Additionally, the Rubber Board pointed out that its functions need to be expanded in a holistic manner so that areas/services already being provided are taken care of. Under the new bill, the Board shall be responsible for the promotion and development of the Indian rubber industry.
Objectives of the bill
- To promote the overall sustainability of the Rubber Industry with respect to economic, social, and environmental dimensions,
- To provide the required focus towards the development of the entire Rubber Industry value chain from upstream production to downstream manufacturing activities,
- To strategize towards the increase in area under Natural Rubber by new planting without causing any adverse impact on forests/natural ecosystems and food security,
- To facilitate the increase in average national rubber productivity through appropriate agro management practices including systematic replanting and ensuring better income for the growers,
- To strategize towards the meeting of the raw material requirement of domestic industry through domestic production as far as possible,
- To promote activities for ensuring the quality of processed forms of NR at par with international standards,
- To promote the development of the rubber product manufacturing sector and facilitate the export of quality rubber products
Rubber industry at a glance
For the next 25 years, Rubber Board has set a goal to quadruple India’s export of rubber goods from the current earnings of 25,000 crores. In 2020, India was the world’s sixth-largest producer of natural rubber. and the fourth-largest in south Asia, behind Thailand, Indonesia, and Vietnam. The land area available for natural rubber cultivation has increased over the past years. In 2020, just over 822 thousand hectares were used for rubber plantations across the country. A 2019 government report states that the production capacity in India is around 900,000 tonnes, of which around 75% is tapped. Traditional rubber-growing states comprising Kerala and Tamil Nadu account for 81% of production.

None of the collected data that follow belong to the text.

(* ===== verification/Table.v ===== *)
(** * Tables (table/table_builder.cc, table/table.cc)

    TableBuilder cuts sorted entries into blocks and writes them with an index
    block, a filter block, a metaindex block and a footer; Table opens such a
    file and serves iterators and point lookups.  The file being written
    follows a script of statuses, so that every call can fail. *)

From Stdlib Require Import ZArith Lia Bool.
From Stdlib Require Import Strings.String.
From stdpp Require Import base list.
From S2P Require Import Prelude Coding Comparator Crc32c Status Iterator Block Bloom FilterBlock.
From S2P Require Import TwoLevel Format.
(** The filter block, if there is one. *)
Lemma finish_filter r blocks ix : ok (r_status r) = true -> builder_rep r blocks ix [] ->
  exists r' fh,
    match r_filter_block r, o_filter_policy options with
    | Some f, Some (_, policy) =>
        if builder_ok r then WriteRawBlock r (fb_Finish policy f) kNoCompression else (r, new_BlockHandle)
    | _, _ => (r, new_BlockHandle)
    end = (r', fh) /\ (ok (r_status r') = true -> builder_rep r' blocks ix []).
Proof.
  intros Hok Hr. destruct (r_filter_block r) as [f|]; [|by exists r, new_BlockHandle].
  destruct (o_filter_policy options) as [[name policy]|]; [|by exists r, new_BlockHandle].
  unfold builder_ok. rewrite Hok.
  destruct (WriteRawBlock_spec r (fb_Finish policy f) kNoCompression (br_offset _ _ _ _ Hr)) as (f' & o & s & -> & Hw).
  eexists _, _. split; [done|]. intros [Ef Eo]%Hw. by eapply rep_write.
Qed.

(** Runs Finish where [H] says whether the status is OK. *)
Ltac run_finish H := repeat (progress (unfold builder_ok; cbn [mbind option_bind r_status close with_file with_index_block]; rewrite ?H)).

(** After a failed write nothing more is written and the status stays. *)
Lemma Finish_failed r : ok (r_status r) = false -> exists r', Finish options r = Some (r_status r, r').
Proof.
  intros H. unfold Finish, Flush, builder_ok. rewrite H. cbn [negb mbind option_bind].
  destruct (r_filter_block (close r)); [destruct (o_filter_policy options) as [[? ?]|]|]; run_finish H; by eexists.
Qed.

(** The metaindex block, the index block and the footer. *)
Lemma finish_rest r blocks ix fh : ok (r_status r) = true -> builder_rep r blocks ix [] ->
  sorted_keys c (entries_of blocks) -> Forall (fun e => dom (fst e)) (entries_of blocks) ->
  exists s r',
    ('(r, metaindex_block_handle) ← WriteBlock options r (build_block interval (meta_entries fh));
     '(r, index_block_handle) ←
       (if builder_ok r then
          let r := if r_pending_index_entry r
                   then add_index_entry r (FindShortSuccessor c (r_last_key r)) else r in
          '(r, handle) ← WriteBlock options r (r_index_block r);
          Some (with_index_block r (bb_Reset (r_index_block r)) (r_last_key r) (r_pending_index_entry r), handle)
        else Some (r, new_BlockHandle));
     let r :=
       if builder_ok r then
         let footer_encoding :=
           Footer_EncodeTo [] {| metaindex_handle := metaindex_block_handle; index_handle := index_block_handle |} in
         let '(s, file) := Append (r_file r) footer_encoding in
         with_file r file (if ok s then r_offset r + len footer_encoding else r_offset r) s
       else r in
     Some (r_status r, r)) = Some (s, r') /\
    (ok s = true -> exists ix', table_file (wf_contents (r_file r')) blocks ix').
Proof.
  intros Hok Hr Hs Hd.
  destruct (WriteBlock_spec options Hcomp r (build_block interval (meta_entries fh)) (br_offset _ _ _ _ Hr))
    as (f1 & o1 & s1 & mh & -> & _ & H1).
  cbn [mbind option_bind]. unfold builder_ok at 1. cbn [r_status with_file]. destruct (ok s1) eqn:E1.
  2:{ run_finish E1. eexists _, _. split; [done|]. simpl. by rewrite E1. }
  destruct (H1 eq_refl) as (Eo1 & [more1 Em1] & Hst1).
  pose proof (rep_write r blocks ix [] f1 o1 s1 more1 Hr Em1 Eo1) as Hr1.
  destruct (finish_index _ blocks ix Hr1 Hs Hd) as (ix' & Hix & Hlen & Ei & Ef & Eo).
  set (r1 := if r_pending_index_entry (with_file r f1 o1 s1) then _ else _) in *.
  destruct (WriteBlock_spec options Hcomp r1 (r_index_block r1)) as (f2 & o2 & s2 & ih & -> & _ & H2).
  { unfold offset_ok. rewrite Ef, Eo. apply (br_offset _ _ _ _ Hr1). }
  run_finish E1. destruct (ok s2) eqn:E2.
  2:{ run_finish E2. eexists _, _. split; [done|]. simpl. by rewrite E2. }
  destruct (H2 eq_refl) as (Eo2 & [more2 Em2] & Hst2). unfold Append. cbn [r_file with_file with_index_block].
  eexists _, _. split; [reflexivity|]. cbn [r_status with_file r_file wf_contents]. intros E3. rewrite E3. exists ix'.
  rewrite Ef in Em2. simpl in Em2. split; [done|]. split; [done|]. split; [apply (br_distinct _ _ _ _ Hr)|].
  split; [apply (br_nonempty _ _ _ _ Hr)|]. split.
  - eapply Forall_impl; [exact (br_stored _ _ _ _ Hr1)|]. intros b Hb. simpl in Hb. rewrite Em2. by do 2 apply stored_app.
  - eexists _, {| metaindex_handle := mh; index_handle := ih |}, fh. split; [reflexivity|]. cbn [metaindex_handle index_handle]. split.
    + rewrite Em2. by do 2 apply stored_app.
    + apply stored_app. by rewrite Ei in Hst2.
Qed.

Lemma Finish_ok r blocks ix pend : builder_rep r blocks ix pend ->
  sorted_keys c (entries_of blocks ++ pend) -> Forall (fun e => dom (fst e)) (entries_of blocks ++ pend) ->
  exists s r', Finish options r = Some (s, r') /\
    (ok s = true -> exists blocks' ix', table_file (wf_contents (r_file r')) blocks' ix' /\ entries_of blocks' = entries_of blocks ++ pend).
Proof.
  intros Hr Hs Hd. destruct (ok (r_status r)) eqn:Hok.
  2:{ destruct (Finish_failed r Hok) as [r' E]. exists (r_status r), r'. split; [done|]. by rewrite Hok. }
  unfold Finish. destruct (Flush_ok r blocks ix pend Hok Hr) as (r1 & -> & Hr1). cbn [mbind option_bind].
  destruct (ok (r_status r1)) eqn:Hok1.
  2:{ (* the flush failed *)
      destruct (r_filter_block (close r1)) as [f|]; [destruct (o_filter_policy options) as [[? ?]|]|];
        run_finish Hok1; eexists _, _; (split; [done|]); by rewrite Hok1. }
  destruct (Hr1 eq_refl) as (blocks' & Hrep & Ees). apply rep_close in Hrep. rewrite <- Ees in Hs, Hd |- *.
  destruct (finish_filter (close r1) blocks' ix Hok1 Hrep) as (r2 & fh & -> & Hr2).
  destruct (ok (r_status r2)) eqn:Hok2.
  2:{ run_finish Hok2. eexists _, _. split; [done|]. by rewrite Hok2. }
  assert (builder_ok r2 = true) as -> by exact Hok2. rewrite meta_block_build.
  destruct (finish_rest r2 blocks' ix fh Hok2 (Hr2 eq_refl) Hs Hd) as (s & r' & E & Hfin).
  exists s, r'. split; [exact E|]. intros Hs'. destruct (Hfin Hs') as [ix' Ht]. by exists blocks', ix'.
Qed.
End Building.
Set Default Goal Selector "!".
Local Open Scope Z_scope.

Definition kHeader : Z := 12.

(** Conversion of a uint32_t to int. *)
Definition s32 (z : Z) : Z := if z <? 2 ^ 31 then z else z - 2 ^ 32.

(** [rep_] *)
Definition WriteBatch := bytes.

Definition Clear : WriteBatch := replicate (Z.to_nat kHeader) Byte.x00.

Definition Count (b : WriteBatch) : Z := s32 (DecodeFixed32 (drop 8 b)).

Definition SetCount (b : WriteBatch) (n : Z) : WriteBatch :=
  take 8 b ++ EncodeFixed32 (u32 n) ++ drop 12 b.

Definition Sequence (b : WriteBatch) : Z := DecodeFixed64 b.

Definition SetSequence (b : WriteBatch) (seq : Z) : WriteBatch :=
  EncodeFixed64 seq ++ drop 8 b.

Definition Put (b : WriteBatch) (key value : bytes) : WriteBatch :=
  let b := SetCount b (Count b + 1) in
  let b := b ++ [z2b kTypeValue] in
  let b := PutLengthPrefixedSlice b key in
  PutLengthPrefixedSlice b value.

Definition PutGuard (b : WriteBatch) (key : bytes) (level : Z) : WriteBatch :=
  let b := SetCount b (Count b + 1) in
  let b := b ++ [z2b kTypeGuard] in
  let b := PutLengthPrefixedSlice b key in
  PutVarint32 b (u32 level).

Definition Delete (b : WriteBatch) (key : bytes) : WriteBatch :=
  let b := SetCount b (Count b + 1) in
  let b := b ++ [z2b kTypeDeletion] in
  PutLengthPrefixedSlice b key.

Definition SetContents (contents : bytes) : WriteBatch := contents.

Definition Append (dst src : WriteBatch) : WriteBatch :=
  SetCount dst (Count dst + Count src) ++ drop (Z.to_nat kHeader) src.

(** ** Iterate *)

(** The virtual methods of WriteBatch::Handler, over the handler's state. *)
Record Handler (S : Type) := {
  h_Put : S -> bytes -> bytes -> S;
  h_Delete : S -> bytes -> S;
  h_HandleGuard : S -> bytes -> Z -> S;
}.
Arguments h_Put {S}.
Arguments h_Delete {S}.
Arguments h_HandleGuard {S}.

Section Iterate.
Context {S : Type} (handler : Handler S).

(** [None]: out of fuel, which does not happen with one unit per byte. *)
Fixpoint Iterate_loop (fuel : nat) (input : bytes) (found count : Z) (s : S) : option (Status * S) :=
  match fuel with
  | O => None
  | Datatypes.S fuel =>
      match input with
      | [] =>
          if negb (found =? count)
          then Some (Corruption (bytes_of_string "WriteBatch has wrong count"), s)
          else Some (OK, s)
      | tag :: input =>
          let found := found + 1 in
          let tag := schar tag in
          if tag =? kTypeValue then
            match GetLengthPrefixedSlice input with
            | Some (key, input) =>
                match GetLengthPrefixedSlice input with
                | Some (value, input) => Iterate_loop fuel input found count (h_Put handler s key value)
                | None => Some (Corruption (bytes_of_string "bad WriteBatch Put"), s)
                end
            | None => Some (Corruption (bytes_of_string "bad WriteBatch Put"), s)
            end
          else if tag =? kTypeDeletion then
            match GetLengthPrefixedSlice input with
            | Some (key, input) => Iterate_loop fuel input found count (h_Delete handler s key)
            | None => Some (Corruption (bytes_of_string "bad WriteBatch Delete"), s)
            end
          else if tag =? kTypeGuard then
            match GetLengthPrefixedSlice input with
            | Some (key, input) =>
                match GetVarint32 input with
                | Some (level, input) => Iterate_loop fuel input found count (h_HandleGuard handler s key level)
                | None => Some (Corruption (bytes_of_string "bad WriteBatch Guard"), s)
                end
            | None => Some (Corruption (bytes_of_string "bad WriteBatch Guard"), s)
            end
          else Some (Corruption (bytes_of_string "unknown WriteBatch tag"), s)
      end
  end.

Definition Iterate (b : WriteBatch) (s : S) : option (Status * S) :=
  if len b <? kHeader
  then Some (Corruption (bytes_of_string "malformed WriteBatch (too small)"), s)
  else Iterate_loop (Datatypes.S (length b)) (drop (Z.to_nat kHeader) b) 0 (Count b) s.
End Iterate.

(** ** GuardInserter *)

Definition top_level_bits : Z := 27.
Definition bit_decrement : Z := 2.

Definition guard_mask (num_bits : Z) : Z := Z.shiftl 1 num_bits - 1.

(** State: new_batch, sequence_ and num_guards, and whether an assert has failed. *)
Record GuardInserter := {
  gi_new_batch : WriteBatch;
  gi_sequence : Z;
  gi_num_guards : list Z;
  gi_failed : bool;
}.

(** [for (j = i; j < kNumLevels; j++)]: this level and all lower ones. *)
Fixpoint put_guards (fuel : nat) (j : Z) (key : bytes) (g : GuardInserter) : GuardInserter :=
  match fuel with
  | O => g
  | Datatypes.S fuel =>
      put_guards fuel (j + 1) key
        {| gi_new_batch := PutGuard (gi_new_batch g) key j; gi_sequence := gi_sequence g;
           gi_num_guards := alter (Z.add 1) (Z.to_nat j) (gi_num_guards g); gi_failed := gi_failed g |}
  end.

(** The loop over the levels, from the top; [fuel] levels are left. *)
Fixpoint guard_levels_loop (fuel : nat) (i num_bits hash_result : Z) (key : bytes) (g : GuardInserter) :
    GuardInserter :=
  match fuel with
  | O => g
  | Datatypes.S fuel' =>
      let bit_mask := guard_mask num_bits in
      if Z.land hash_result bit_mask =? bit_mask then put_guards fuel i key g
      else guard_levels_loop fuel' (i + 1) (num_bits - bit_decrement) hash_result key g
  end.

Definition murmur_seed : Z := 42.

Definition gi_Put (g : GuardInserter) (key value : bytes) : GuardInserter :=
  let hash_result := MurmurHash3_x86_32 key murmur_seed in
  let g := guard_levels_loop (Z.to_nat kNumLevels) 0 top_level_bits hash_result key g in
  {| gi_new_batch := gi_new_batch g; gi_sequence := u64 (gi_sequence g + 1);
     gi_num_guards := gi_num_guards g; gi_failed := gi_failed g |}.

Definition gi_Delete (g : GuardInserter) (key : bytes) : GuardInserter :=
  {| gi_new_batch := gi_new_batch g; gi_sequence := u64 (gi_sequence g + 1);
     gi_num_guards := gi_num_guards g; gi_failed := gi_failed g |}.

(** [assert(0)]: a batch given to SetGuards holds no guards. *)
Definition gi_HandleGuard (g : GuardInserter) (key : bytes) (level : Z) : GuardInserter :=
  {| gi_new_batch := gi_new_batch g; gi_sequence := gi_sequence g; gi_num_guards := gi_num_guards g; gi_failed := true |}.

Definition GuardInserter_handler : Handler GuardInserter :=
  {| h_Put := gi_Put; h_Delete := gi_Delete; h_HandleGuard := gi_HandleGuard |}.

(** Returns the status and the new value of [*new_b]; no result when an assert
    fails. *)
Definition SetGuards (b new_b : WriteBatch) : option (Status * WriteBatch) :=
  let g := {| gi_new_batch := new_b; gi_sequence := Sequence b;
              gi_num_guards := replicate (Z.to_nat kNumLevels) 0; gi_failed := false |} in
  match Iterate GuardInserter_handler b g with
  | Some (s, g) => if gi_failed g then None else Some (s, gi_new_batch g)
  | None => None
  end.

(** ** Operations and their records *)

Inductive Op :=
  | OpPut (key value : bytes)
  | OpDelete (key : bytes)
  | OpGuard (key : bytes) (level : Z).

Definition add_op (b : WriteBatch) (o : Op) : WriteBatch :=
  match o with
  | OpPut k v => Put b k v
  | OpDelete k => Delete b k
  | OpGuard k l => PutGuard b k l
  end.

Definition build (ops : list Op) : WriteBatch := fold_left add_op ops Clear.

Definition handle {S} (h : Handler S) (s : S) (o : Op) : S :=
  match o with
  | OpPut k v => h_Put h s k v
  | OpDelete k => h_Delete h s k
  | OpGuard k l => h_HandleGuard h s k l
  end.

(** Keys and values fit their length prefix; levels fit a uint32_t. *)
Definition op_ok (o : Op) : Prop :=
  match o with
  | OpPut k v => len k < 2 ^ 32 /\ len v < 2 ^ 32
  | OpDelete k => len k < 2 ^ 32
  | OpGuard k l => len k < 2 ^ 32 /\ 0 <= l < 2 ^ 32
  end.

Definition op_record (o : Op) : bytes :=
  match o with
  | OpPut k v => z2b kTypeValue :: PutLengthPrefixedSlice [] k ++ PutLengthPrefixedSlice [] v
  | OpDelete k => z2b kTypeDeletion :: PutLengthPrefixedSlice [] k
  | OpGuard k l => z2b kTypeGuard :: PutLengthPrefixedSlice [] k ++ EncodeVarint32 (u32 l)
  end.

Definition records (ops : list Op) : bytes := concat (map op_record ops).

(** A well-formed batch: sequence, count, records. *)
Definition batch_of (seq : Z) (ops : list Op) : WriteBatch :=
  EncodeFixed64 seq ++ EncodeFixed32 (len ops) ++ records ops.

Lemma length_E64 v : length (EncodeFixed64 v) = 8%nat.
Proof. pose proof (len_EncodeFixed64 v). unfold len in *. lia. Qed.
Lemma length_E32 v : length (EncodeFixed32 v) = 4%nat.
Proof. pose proof (len_EncodeFixed32 v). unfold len in *. lia. Qed.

Major non-traditional rubber growing regions are the North-Eastern states of Tripura, Assam, Meghalaya, Odisha, Karnataka, Maharashtra, and West Bengal.
India is the 2nd largest consumer of NR globally with current consumption of around 1.1 million tonnes.
Invitation for public comments
Views, comments, and suggestions about the Bill may be sent via mail: Secretary, Rubber Board, Sub Jail Road, Kottayam – 686002, Kerala or email: firstname.lastname@example.org before January 21, 2022.
A copy of the draft bill is available for review on the website of India’s Department of Commerce (https://commerce.gov.in) and also on the Rubber Board website (http://rubberboard.gov.in), for comments from industry stakeholders and the public at large.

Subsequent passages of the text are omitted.